WHAT NEEDS TO BE DONE
Quote the lines from the line holding "- split; vm_compute; reflexivity." to the very end of the listing, exactly, and no others.

GIVEN INFORMATION
(** * What a sequence of calls leaves alone *)

(** A tree whose records are outside the frame of a call is linked
    after it as before, with the same caches and colours. *)
Lemma frame_other_tree t dom h h' u su :
  frame t dom h h' → u ≠ t → linked h u su → disj (inorder su) dom →
  linked h' u su ∧ (caches h u su → caches h' u su) ∧
  same_node h h' (Head u) ∧ ∀ q, q ∈ inorder su → same_node h h' (Rec q).
Proof.
  intros (Hh & Hq & _) Hne (Hr & Hs & Hnd) Hd.
  destruct (Hh u Hne) as (Hl1 & Hr1 & Hp1 & Hc1).
  assert (Hrec : ∀ q, q ∈ inorder su → same_node h h' (Rec q)).
  { intros q Hin. apply Hq. by apply Hd. }
  refine (conj _ (conj _ (conj (Hh u Hne) Hrec))).
  - unfold linked. rewrite !root_eq in *. split_and!; [congruence| |done].
    eapply sub_frame; [|done]. intros q Hin. by apply same_node_links, Hrec.
  - intros (Hcl & Hcr). unfold caches. by rewrite Hl1, Hr1.
Qed.

Section call_frames.
Context {K : Type} (is_less_than : K → K → bool) (get_key : nat → K).
Hypothesis lt_irrefl : ∀ a, is_less_than a a = false.
Hypothesis lt_trans : ∀ a b c,
  is_less_than a b = true → is_less_than b c = true → is_less_than a c = true.

Lemma run_call_frame fuel t c h h' s :
  linked h t s → caches h t s → ordered is_less_than get_key (inorder s) →
  run_call is_less_than get_key fuel t c h = Ok h' →
  ∃ s', linked h' t s' ∧ caches h' t s' ∧ ordered is_less_than get_key (inorder s') ∧
        inorder s' ⊆ inserted [c] ++ inorder s ∧
        frame t (inserted [c] ++ inorder s) h h'.
Proof.
  intros Hl Hca Ho Hr. destruct c as [v|k]; simpl in Hr.
  - inv_bind Hr as [h1 r] Hi. simpl in Hr. simplify_eq.
    assert (Hfr : ∀ c, plug c E = s → path_ok is_less_than get_key (get_key v) c → v ∉ inorder s).
    { intros c <- Hp. by eapply path_fresh. }
    destruct (insert_linked _ _ _ _ _ _ _ _ _ Hl Hfr Hi) as
      [(x & _ & -> & _)|(c & s' & _ & <- & Hp & Hl' & Hi' & Hf' & Hc')].
    + exists s. split_and!; [done..| |apply frame_refl]. set_solver.
    + assert (Hsub : inorder (plug c (T E v E)) ⊆ @inserted K [Insert v] ++ inorder (plug c E)).
      { rewrite !inorder_plug. simpl. set_solver. }
      exists s'. split_and!; [done|by apply Hc'| |by rewrite Hi'|by eapply frame_mono].
      rewrite Hi'. by apply path_ordered.
  - inv_bind Hr as [h1 r] He. simpl in Hr. simplify_eq.
    destruct (erase_linked _ _ _ _ _ _ _ _ _ Hl He) as
      [(_ & -> & _)|(c & l & z & r' & s' & _ & -> & _ & _ & Hl' & Hi' & Hf' & Hc' & _)].
    + exists s. split_and!; [done..| |apply frame_refl]. set_solver.
    + exists s'. split_and!; [done|by apply Hc'| | |done].
      * rewrite Hi'. rewrite inorder_plug in Ho. simpl in Ho.
        rewrite <- app_assoc in Ho. simpl in Ho. rewrite app_assoc in Ho.
        apply ordered_remove in Ho. by rewrite <- app_assoc in Ho.
      * rewrite Hi', inorder_plug. simpl. set_solver.
Qed.

Lemma run_calls_frame fuel t cs h h' s :
  linked h t s → caches h t s → ordered is_less_than get_key (inorder s) →
  run_calls is_less_than get_key fuel t cs h = Ok h' →
  ∃ s', linked h' t s' ∧ caches h' t s' ∧ ordered is_less_than get_key (inorder s') ∧
        inorder s' ⊆ inserted cs ++ inorder s ∧
        frame t (inserted cs ++ inorder s) h h'.
Proof.
  revert h s. induction cs as [|c cs IH]; intros h s Hl Hca Ho Hr; simpl in Hr.
  - simplify_eq. exists s. split_and!; [done..| |apply frame_refl]. set_solver.
  - inv_bind Hr as h1 Hc.
    destruct (run_call_frame _ _ _ _ _ _ Hl Hca Ho Hc) as (s1 & Hl1 & Hc1 & Ho1 & Hs1 & Hf1).
    destruct (IH _ _ Hl1 Hc1 Ho1 Hr) as (s' & Hl' & Hc' & Ho' & Hs' & Hf').
    assert (Hin : inserted (c :: cs) = inserted [c] ++ inserted cs).
    { unfold inserted. simpl. by rewrite app_nil_r. }
    assert (Hsub1 : inserted [c] ++ inorder s ⊆ inserted (c :: cs) ++ inorder s).
    { rewrite Hin. intros x. rewrite !elem_of_app. tauto. }
    assert (Hsub2 : inserted cs ++ inorder s1 ⊆ inserted (c :: cs) ++ inorder s).
    { rewrite Hin. intros x. rewrite !elem_of_app. intros [?|Hx]; [tauto|].
      apply Hs1 in Hx. rewrite elem_of_app in Hx. tauto. }
    exists s'. split_and!; [done..| |].
    + intros x Hx. by apply Hsub2, Hs'.
    + eapply frame_trans; (eapply frame_mono; [|done]); done.
Qed.

(** X12.  Whatever sequence of [insert] and [erase] calls on a tree
    in key order returns, the tree is then linked, in key order, with
    its caches right, and holds only records it held or was given; and
    the calls have written to nothing else: every other tree object,
    and every record that was neither in the tree nor handed to
    [insert], has the links and the colour it had, and the sentinel of
    the tree has kept its colour. *)
Theorem calls_write_only_their_tree fuel t cs h h' s :
  linked h t s → caches h t s → ordered is_less_than get_key (inorder s) →
  run_calls is_less_than get_key fuel t cs h = Ok h' →
  (∃ s', linked h' t s' ∧ caches h' t s' ∧ ordered is_less_than get_key (inorder s') ∧
         inorder s' ⊆ inserted cs ++ inorder s) ∧
  (∀ u, u ≠ t → same_node h h' (Head u)) ∧
  (∀ q, q ∉ inserted cs ++ inorder s → same_node h h' (Rec q)) ∧
  is_red h' (Head t) = is_red h (Head t).
Proof.
  intros Hl Hca Ho Hr.
  destruct (run_calls_frame _ _ _ _ _ _ Hl Hca Ho Hr) as (s' & ? & ? & ? & ? & (? & ? & ?)).
  split_and!; [by exists s'|done..].
Qed.

(** X13.  A second tree [u], whose records are neither in the tree
    [t] nor handed to [insert], is not disturbed by any sequence of
    [insert] and [erase] calls on [t]: it is linked in the shape it
    had, with the same caches, and its sentinel and records have the
    links and colours they had. *)
Theorem calls_leave_other_tree fuel t cs h h' s u su :
  linked h t s → caches h t s → ordered is_less_than get_key (inorder s) →
  u ≠ t → linked h u su → disj (inorder su) (inserted cs ++ inorder s) →
  run_calls is_less_than get_key fuel t cs h = Ok h' →
  linked h' u su ∧ (caches h u su → caches h' u su) ∧
  same_node h h' (Head u) ∧ ∀ q, q ∈ inorder su → same_node h h' (Rec q).
Proof.
  intros Hl Hca Ho Hne Hu Hd Hr.
  destruct (run_calls_frame _ _ _ _ _ _ Hl Hca Ho Hr) as (s' & _ & _ & _ & _ & Hf).
  by eapply frame_other_tree.
Qed.
End call_frames.

Lemma two_trees_linked :
  linked two_trees 0 mod_tree ∧ caches two_trees 0 mod_tree ∧ linked two_trees 5 (T E 17 E).
Proof.
  split_and!.
  - split_and!; [vm_compute; reflexivity|vm_compute; tauto|compute_done].
  - split; vm_compute; reflexivity.
  - split_and!; [vm_compute; reflexivity|vm_compute; tauto|compute_done].
Qed.

Lemma two_trees_after_eq :
  run_calls Nat.ltb mod_key 8 0 mod_calls two_trees = Ok two_trees_after.
Proof. vm_compute. reflexivity. Qed.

PROBLEM SOLUTION
  - split; vm_compute; reflexivity.
  - split_and!; [vm_compute; reflexivity|vm_compute; tauto|compute_done].
Qed.

Lemma two_trees_after_eq :
  run_calls Nat.ltb mod_key 8 0 mod_calls two_trees = Ok two_trees_after.
Proof. vm_compute. reflexivity. Qed.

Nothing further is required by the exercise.